The Arlo Go 2 ($249) and the Eufy 4G Starlight ($229) are two new 4G LTE smart security cameras that stream or send footage over a cellular data connection. They’re among the few solutions for monitoring places where Wi-Fi may be unreliable or unavailable: an off-grid cabin in the woods; the far end of your backyard; a construction site; or a storage facility.
They can also be used to keep an eye on your RV, camper van, or tent site when you’re camping or watch over your boat while docked. A cellular security camera is also a good option if you’d like a camera at your property that you know will stay up even if the Wi-Fi and power are down. Or perhaps you travel a lot and want to surveil your Airbnb or hotel room when you’re out and about and not rely on public Wi-Fi.
These cameras don’t need a Wi-Fi connection to record or stream video
Overpriced trail cams used to be the only option for a truly wireless camera setup like this, and it’s exciting to see more options tailored to security rather than just spotting animals (although they still do a great job of that). The Arlo and Eufy models look and work the same way their company’s standard outdoor smart home security cameras do — just with bigger batteries and a cellular radio on board. This means they don’t need a Wi-Fi connection to record or stream video, but you will need to pay for cellular data to use the camera, which can be an expensive add-on.
I put these two LTE-connected cameras to the test in different locations: the Eufy at my in-laws’ off-grid cabin in Alaska and the Arlo at the bottom of my garden in South Carolina, where there’s not a whiff of Wi-Fi to be had. Both did what they said on the box, running reliably and impressively on only one to two bars of cellular service. But there are some critical differences between the two.

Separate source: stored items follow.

Lemma relax_node_dp k tb :
  0 <= k < n → dp (before k 0 0) k tb →
  ∃ tb', for_each (seqZ 0 (1 + RP.forced_state forced))
      (λ state tb, RP.relax_state self elapsed bytes forced k state tb) tb = Ret tb'
    ∧ dp (before (k + 1) 0 0) (k + 1) tb'.
Proof.
  intros Hk Hdp. pose proof forced_state_range as Hfs.
  destruct (for_range_total (λ s tb', dp (before k s 0) k tb')
    0 (1 + RP.forced_state forced)
    (λ state tb, RP.relax_state self elapsed bytes forced k state tb) tb)
    as (tb' & Hr & Hdp').
  - intros s t Hs Ht. apply relax_state_dp; done || lia.
  - lia.
  - done.
  - exists tb'. split; [done|]. eapply dp_weaken; [| |exact Hdp']; [|lia].
    intros id st _ He Hst Hle [[? ?]|[? ?]] _ _; [|lia]. unfold before. lia.
Qed.

Definition initial_arrival : list (list Z) := vec n [U64_MAX; U64_MAX].

Lemma initial_dp a :
  RP.store2 initial_arrival 0 0 T0 = Ret a →
  dp (before 0 0 0) 0 (RP.Build_tables a (vec n [None; None])).
Proof.
  intros Ha. pose proof (graph_nodes _ Hgraph) as Hn.
  assert (shape n initial_arrival) as Hs by (apply shape_vec; [lia|done]).
  destruct (store2_returns n initial_arrival 0 0 T0 Hs) as (a' & Ha' & Hsa & Hat & Hold);
    [split; lia|]. rewrite Ha in Ha'. apply Ret_inj in Ha' as <-.
  assert (∀ i j, in_table n i j → (i, j) ≠ (0, 0) → at2 a i j = U64_MAX) as Hrest.
  { intros i j [Hi Hj] Hne. rewrite Hold by (done || lia).
    unfold initial_arrival. rewrite at2_vec by done.
    assert (j = 0 ∨ j = 1) as [-> | ->] by lia; done. }
  assert (0 <= T0 <= horizon 0).
  { pose proof (time_elapsed _ _ _ Htime). unfold horizon. change FIXED_ONE with 65536. lia. }
  constructor; cbn [RP.arrival RP.predecessor]; try done.
  - apply shape_vec; [lia|done].
  - intros i j Hij. destruct (decide ((i, j) = (0, 0))) as [[= -> ->]|Hne].
    + right. rewrite Hat. done.
    + left. by apply Hrest.
  - intros i j Hij Hm. destruct (decide ((i, j) = (0, 0))) as [[= -> ->]|Hne]; [by left|].
    by rewrite Hrest in Hm.
  - intros id e st Hg _ [[? ?]|[? [?|[? ?]]]] Hst _;
      pose proof (get_edge_Ret id e Hg) as [? ?]; lia.
Qed.

(** ** Reading the tables *)

Definition path_fold (st : Z) (path : list EdgeId.t) : Z :=
  foldl (λ s id, RP.state_or s forced id) st path.

Lemma path_fold_state path : path_fold 0 path = path_state forced path.
Proof.
  unfold path_fold, path_state. destruct forced as [f|].
  - assert (∀ st, 0 <= st < 2 → foldl (λ s id, RP.state_or s (Some f) id) st path
      = if bool_decide (f ∈ path) then 1 else st) as H; [|by rewrite H by lia].
    induction path as [|id path IH]; intros st Hst; cbn [foldl]; [done|].
    rewrite IH by (by apply state_or_lt). rewrite state_or_bit by done.
    destruct (decide (f = id)) as [<-|Hne].
    + rewrite (bool_decide_true (Some f = _)), (bool_decide_true (f ∈ _ :: _)) by (done || by left).
      by destruct (bool_decide _).
    + rewrite (bool_decide_false (Some f = _)) by congruence.
      rewrite (bool_decide_ext (f ∈ id :: path) (f ∈ path)); [done|].
      rewrite elem_of_cons. naive_solver.
  - induction path as [|id path IH]; cbn [foldl]; [done|].
    by rewrite state_or_bit, bool_decide_false by done.
Qed.

Lemma is_path_snoc a p id e b :
  is_path self elapsed a p (EdgeId.node id) → RP.get_edge self id = Ret e →
  allowed e elapsed → Edge.next e = b → is_path self elapsed a (p ++ [id]) b.
Proof.
  intros Hp Hg Ha Hn. revert a Hp. induction p as [|id' p IH]; intros a; cbn.
  - intros ->. split; [done|]. by exists e.
  - intros (Hi & e' & Hg' & Ha' & Hp). split; [done|]. exists e'. split_and!; try done.
    by apply IH.
Qed.

Lemma path_time_snoc p id e t :
  is_Some (match RP.get_edge self id with Ret e => Some e | _ => None end) →
  RP.get_edge self id = Ret e → Forall (λ i, ∃ e, RP.get_edge self i = Ret e) p →
  path_time self bytes (p ++ [id]) t = arrive e bytes (path_time self bytes p t).
Proof.
  intros _ Hg Hp. revert t. induction Hp as [|i p [e' He'] Hp IH]; intros t; cbn.
  - by rewrite Hg.
  - rewrite He'. apply IH.
Qed.

Lemma is_path_edges a p b :
  is_path self elapsed a p b → Forall (λ i, ∃ e, RP.get_edge self i = Ret e) p.
Proof.
  revert a; induction p as [|i p IH]; intros a; [constructor|].
  intros (_ & e & Hg & _ & Hp). constructor; [by exists e|by eapply IH].
Qed.

(** Walking back from a reached entry gives a path that explains it. *)
Lemma walk_back_spec R k tb fuel : dp R k tb → ∀ i j acc,
  in_table n i j → at2 (RP.arrival tb) i j ≠ U64_MAX → (Z.to_nat i <= fuel)%nat →
  ∃ p, RP.walk_back fuel (RP.predecessor tb) i j acc = Ret (Some (p ++ rev acc))
    ∧ is_path self elapsed 0 p i ∧ path_fold 0 p = j
    ∧ path_time self bytes p T0 = at2 (RP.arrival tb) i j.
Proof.
  intros Hdp. induction fuel as [|fuel IH]; intros i j acc Hij Hm Hf;
    cbn [RP.walk_back]; destruct (dp_sound _ _ _ Hdp i j Hij Hm)
      as [[-> ->]|(st & id & e & Hp & Hg & Ha & Hn & Hst & Hj & _ & Hm' & Heq)].
  1,3: exists []; cbn; split_and!; try done; symmetry; by apply Hdp.
  all: destruct (get_edge_Ret id e Hg) as [Hid _];
    pose proof (edge_forward _ _ _ (graph_edges _ Hgraph id e Hg)) as Hfwd.
  - lia.
  - rewrite (proj2 (Z.eqb_neq i 0)) by lia. cbn [negb].
    rewrite (index2_returns n) by (apply Hdp || done). rewrite Hp. cbn [mbind comp_bind].
    destruct (IH (EdgeId.node id) st (acc ++ [id])) as (p & Hw & Hpath & Hfold & Htm);
      [split; lia|done|lia|].
    exists (p ++ [id]). rewrite Hw, rev_app_distr, <- (assoc_L (++)). split_and!; [done|..].
    + by eapply is_path_snoc.
    + unfold path_fold. rewrite foldl_app. cbn. fold (path_fold 0 p). by rewrite Hfold, Hj.
    + rewrite (path_time_snoc p id e), Htm; [done|by rewrite Hg|done|by eapply is_path_edges].
Qed.

(** No path beats the table. *)
Lemma table_optimal k tb p : dp (before k 0 0) k tb → ∀ a st t,
  in_table n a st → st <= RP.forced_state forced →
  at2 (RP.arrival tb) a st ≠ U64_MAX → at2 (RP.arrival tb) a st <= t →
  ∀ b, is_path self elapsed a p b → b <= k →
  at2 (RP.arrival tb) b (path_fold st p) ≠ U64_MAX
  ∧ at2 (RP.arrival tb) b (path_fold st p) <= path_time self bytes p t.
Proof.
  intros Hdp. induction p as [|id p IH]; intros a st t Hin Hst Hm Ht b.
  - intros <- _. done.
  - intros (Hi & e & Hg & Ha & Hp) Hb. cbn [path_fold foldl path_time]. rewrite Hg.
    destruct (get_edge_Ret id e Hg) as [Hid Hed].
    pose proof (edge_forward _ _ _ (graph_edges _ Hgraph id e Hg)) as Hfwd.
    assert (Edge.next e <= b) as Hnb.
    { clear -Hp Hgraph. revert Hp. generalize (Edge.next e) as x.
      induction p as [|id' p IH]; intros x; [intros <-; lia|].
      intros (<- & e' & Hg' & _ & Hp). apply IH in Hp.
      pose proof (edge_forward _ _ _ (graph_edges _ Hgraph id' e' Hg')). lia. }
    destruct Hin as [_ Hst2]. subst a.
    pose proof (dp_complete _ _ _ Hdp id e st Hg Ha ltac:(left; lia) Hst2 ltac:(lia) Hm) as Hc.
    destruct (dp_bound _ _ _ Hdp (EdgeId.node id) st) as [|Hr]; [split; lia|done|].
    destruct (arrive_horizon id e _ Hg Hr) as [Har Hhor].
    pose proof (arrive_mono e bytes _ _ Ht) as Hmono.
    apply (IH (Edge.next e) (RP.state_or st forced id)); try done.
    + split; [lia|by apply state_or_range].
    + pose proof (state_or_range st id Hst2) as Hr'.
      destruct forced as [f|]; [change (RP.forced_state (Some f)) with 1; lia|].
      by rewrite state_or_bit, bool_decide_false by done.
    + unfold U64_MAX. lia.
    + lia.
Qed.

(** ** [calculate_path] *)

Definition uses_forced (p : list EdgeId.t) : Prop := ∀ f, forced = Some f → f ∈ p.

Most notably, the Eufy doesn’t need a cloud subscription to view or save recorded video, while the Arlo does. The Eufy uses edge computing to process the data entirely on the camera; all the footage lives on the camera’s 8GB of local storage. When you view video in the app, you are connecting directly to the camera. But if you run out of data or your camera is destroyed, you won’t have access to any footage.
In contrast, the Arlo stores its recordings in the cloud, and you’ll need to pay for its Arlo Secure service ($3 a month) to view motion-activated recordings in the Arlo app. (There’s the option of a microSD card, but that can only be accessed locally.) The Arlo is the second-gen of the Arlo Go, and it adds Wi-Fi, which the Eufy doesn’t have, plus it supports a wider range of smart alerts.
Eufy 4G Starlight versus Arlo Go 2: specs and setup
The cameras both follow the design language of their respective non-cellular smart security cameras, with sleek white oblong bodies and stark black faces. The Arlo has the option of a black casing, which would be more discreet in an outdoor setting. Eufy says it has plans to sell a camouflage skin.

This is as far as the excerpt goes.